How To Increase Your Credit Score
WHAT IMPACTS YOUR CREDIT SCORE
1. YOUR PAYMENT HISTORY – 35%
Late payments lower your score, so pay your bills on time
2. HOW MUCH YOU OWE – 30%
Keep your outstanding balances under 30% of your credit limits. Pay down your credit accounts to increase your score.
3. LENGTH OF YOUR CREDIT HISTORY – 15%
A short history is not a bad thing if you show responsible credit management. Having a few credit accounts is better than having no credit at all.
4. NEW CREDIT ACCOUNTS – 10%
Lots of new credit account inquiries can lower your score. Mortgage and auto loan inquiries are an exception; these count as 1 inquiry within a 30 day period.
5. TYPES OF CREDIT YOU HAVE – 10%
A variety of credit types — Like an auto loan, credit cards, and other credit accounts — could boost your score.
3 THINGS YOU CAN DO TO MAKE YOUR SCORE GO UP RIGHT NOW
CHECK YOUR CREDIT REPORT
Credit score repair begins with your credit report. If you haven’t already, request a free copy of your credit report and check it for errors. Your credit report contains the data used to calculate your credit score and it may contain errors. In particular, check to make sure that there are no late payments incorrectly listed for any of your accounts and that the amounts owed for each of your open accounts is correct. If you find errors on any of your reports, dispute them with the credit bureau.Read more about Disputing Errors on Your Credit Report
SETUP PAYMENT REMINDERS
Making your credit payments on time is one of the biggest contributing factors to your credit scores. Some banks offer payment reminders through their online banking portals that can send you an email or text message reminding you when a payment is due. You could also consider enrolling in automatic payments through your credit card and loan providers to have payments automatically debited from your bank account, but this only makes the minimum payment on your credit cards and does not help instill a sense of money management.

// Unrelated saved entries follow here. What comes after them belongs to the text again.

Lemma bytes_le_refl a : bytes_le a a.
Proof. apply bytes_le_lt_or_eq. by right. Qed.

Lemma bytes_nlt_le a b : ~ bytes_lt a b <-> bytes_le b a.
Proof. unfold bytes_le, bytes_lt. rewrite (bytes_cmp_opp a b). destruct (bytes_cmp a b); simpl; naive_solver. Qed.

Lemma bytes_le_trans a b c : bytes_le a b -> bytes_le b c -> bytes_le a c.
Proof.
  rewrite !bytes_le_lt_or_eq. intros [H1| ->] [H2| ->]; auto. left. by eapply bytes_lt_trans.
Qed.

Lemma bytes_lt_le_trans a b c : bytes_lt a b -> bytes_le b c -> bytes_lt a c.
Proof. intros H1. rewrite bytes_le_lt_or_eq. intros [H2| <-]; [by eapply bytes_lt_trans|done]. Qed.

#[export] Instance entry_le_trans {V} : Transitive (@entry_le V).
Proof. intros a b c. apply bytes_le_trans. Qed.

#[export] Instance entry_le_total {V} : Total (@entry_le V).
Proof.
  intros a b. unfold entry_le. destruct (decide (bytes_lt a.1 b.1)) as [Hl|Hn]; [left; by apply bytes_lt_le|right; by apply bytes_nlt_le].
Qed.

(* ===================================================================== *)
(** ** The next key

    [is_next p key r]: [r] is the first key after [key] of those with [p]. *)
Definition is_next (p : StorageKey -> Prop) (key : StorageKey) (r : option StorageKey) : Prop :=
  match r with
  | Some k => p k /\ bytes_lt key k /\ forall k', p k' -> bytes_lt key k' -> bytes_le k k'
  | None => forall k', p k' -> ~ bytes_lt key k'
  end.

#[export] Instance is_next_proper : Proper (pointwise_relation _ iff ==> eq ==> eq ==> iff) is_next.
Proof.
  intros p q Hpq key _ <- r _ <-. destruct r as [k|]; simpl; unfold pointwise_relation in Hpq.
  - setoid_rewrite Hpq. done.
  - by setoid_rewrite Hpq.
Qed.

(** The map below with the changes over it. *)
Definition over (below : gmap StorageKey StorageValue) (above : Visible) (key : StorageKey) : option StorageValue :=
  match above !! key with Some v => v | None => below !! key end.

Lemma changes_after_spec (key : StorageKey) (m : OverlayedChangeSet) :
  StronglySorted entry_le (changes_after key m) /\ NoDup (changes_after key m).*1 /\
  forall k e, (k, e) ∈ changes_after key m <-> changes m !! k = Some e /\ bytes_lt key k.
Proof.
  split; [apply StronglySorted_merge_sort; apply _|]. unfold changes_after. split.
  { rewrite merge_sort_Permutation. apply NoDup_fst_map_to_list. }
  intros k e.
  rewrite merge_sort_Permutation, elem_of_map_to_list, map_lookup_filter_Some. done.
Qed.

Section NextKey.
Context (next : StorageKey -> option (option StorageKey)) (below : gmap StorageKey StorageValue) (above : Visible).
Hypothesis next_ok : forall key, exists r, next key = Some r /\ is_next (fun k => is_Some (below !! k)) key r.
Implicit Types (key k : StorageKey) (l : list (StorageKey * OverlayedValue)) (nb : option StorageKey).

(** The keys of the view after [key] are all after [pos]: those of the changes
    in [l], and of the backend those from [nb] on. *)
Record pending key pos l nb : Prop := {
  pd_sorted : StronglySorted entry_le l;
  pd_nodup : NoDup l.*1;
  pd_pos : bytes_le key pos;
  pd_change k e : (k, e) ∈ l -> bytes_lt pos k /\ above !! k = Some (entry_value e);
  pd_changes k : is_Some (above !! k) -> bytes_lt pos k -> exists e, (k, e) ∈ l;
  pd_backend k : nb = Some k -> bytes_lt pos k /\ is_Some (below !! k);
  pd_rest k : bytes_lt key k -> is_Some (over below above k) ->
    bytes_lt pos k /\ (above !! k = None -> exists v, nb = Some v /\ bytes_le v k)
}.

Lemma sorted_head k e l k' e' : StronglySorted entry_le ((k, e) :: l) -> (k', e') ∈ (k, e) :: l -> bytes_le k k'.
Proof.
  intros Hs Hin. apply StronglySorted_inv in Hs as [_ Hall]. apply elem_of_cons in Hin as [[= -> ->]|Hin]; [apply bytes_le_refl|].
  rewrite Forall_forall in Hall. apply (Hall _ Hin).
Qed.

(** The backend's key is next. *)
Lemma pending_backend key pos l nb :
  pending key pos l nb -> match nb, l with Some v, (k, _) :: _ => bytes_lt v k | None, _ :: _ => False | _, [] => True end ->
  is_next (fun k => is_Some (over below above k)) key nb.
Proof.
  intros [H1 H2 H3 H4 H5 H6 H7] Hl.
  assert (forall v k e, nb = Some v -> (k, e) ∈ l -> bytes_lt v k) as Hn.
  { intros v k e -> Hin. destruct l as [|[k' e'] l]; [by apply elem_of_nil in Hin|].
    eapply bytes_lt_le_trans; [exact Hl|]. by eapply sorted_head. }
  destruct nb as [v|]; simpl.
  - destruct (H6 v eq_refl) as [Hv Hb]. assert (above !! v = None) as Ha.
    { destruct (above !! v) eqn:E; [|done]. destruct (H5 v) as [e He]; [by eexists|done|]. by apply (Hn v v e eq_refl), bytes_lt_irrefl in He. }
    unfold over at 1. rewrite Ha. split_and!; [done| |].
    + apply bytes_le_lt_or_eq in H3 as [H3| ->]; [by eapply bytes_lt_trans|done].
    + intros k' Hk' Hlt. destruct (H7 k' Hlt Hk') as [Hp Hr]. destruct (above !! k') eqn:E.
      * destruct (H5 k') as [e He]; [by eexists|done|]. by eapply bytes_lt_le, Hn.
      * by destruct (Hr eq_refl) as (v' & [= <-] & Hle).
  - destruct l as [|[k e] l]; [|done]. intros k' Hk' Hlt. destruct (H7 k' Hlt Hk') as [Hp Hr]. destruct (above !! k') eqn:E.
    + destruct (H5 k') as [e He]; [by eexists|done|]. by apply elem_of_nil in He.
    + by destruct (Hr eq_refl) as (v' & [=] & _).
Qed.

(** The first change has a value and is next. *)
Lemma pending_overlay key pos k e l nb :
  pending key pos ((k, e) :: l) nb -> is_Some (entry_value e) -> (forall v, nb = Some v -> bytes_le k v) ->
  is_next (fun k => is_Some (over below above k)) key (Some k).
Proof.
  intros [H1 H2 H3 H4 H5 H6 H7] He Hnb. destruct (H4 k e) as [Hlt Ha]; [left|]. simpl. unfold over at 1. rewrite Ha.
  split_and!; [done| |].
  - apply bytes_le_lt_or_eq in H3 as [H3| ->]; [by eapply bytes_lt_trans|done].
  - intros k' Hk' Hlt'. destruct (H7 k' Hlt' Hk') as [Hp Hr]. destruct (above !! k') eqn:E.
    + destruct (H5 k') as [e' He']; [by eexists|done|]. by eapply sorted_head.
    + destruct (Hr eq_refl) as (v & Hv & Hle). eapply bytes_le_trans; [by apply Hnb|done].
Qed.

REDUCE THE AMOUNT OF DEBT YOU OWE
This is easier said than done, but reducing the amount that you owe is going to be a far more satisfying achievement than improving your credit score. The first thing you need to do is stop using your credit cards. Use your credit report to make a list of all of your accounts and then go online or check recent statements to determine how much you owe on each account and what interest rate they are charging you. Come up with a payment plan that puts most of your available budget for debt payments towards the highest interest cards first, while maintaining minimum payments on your other accounts.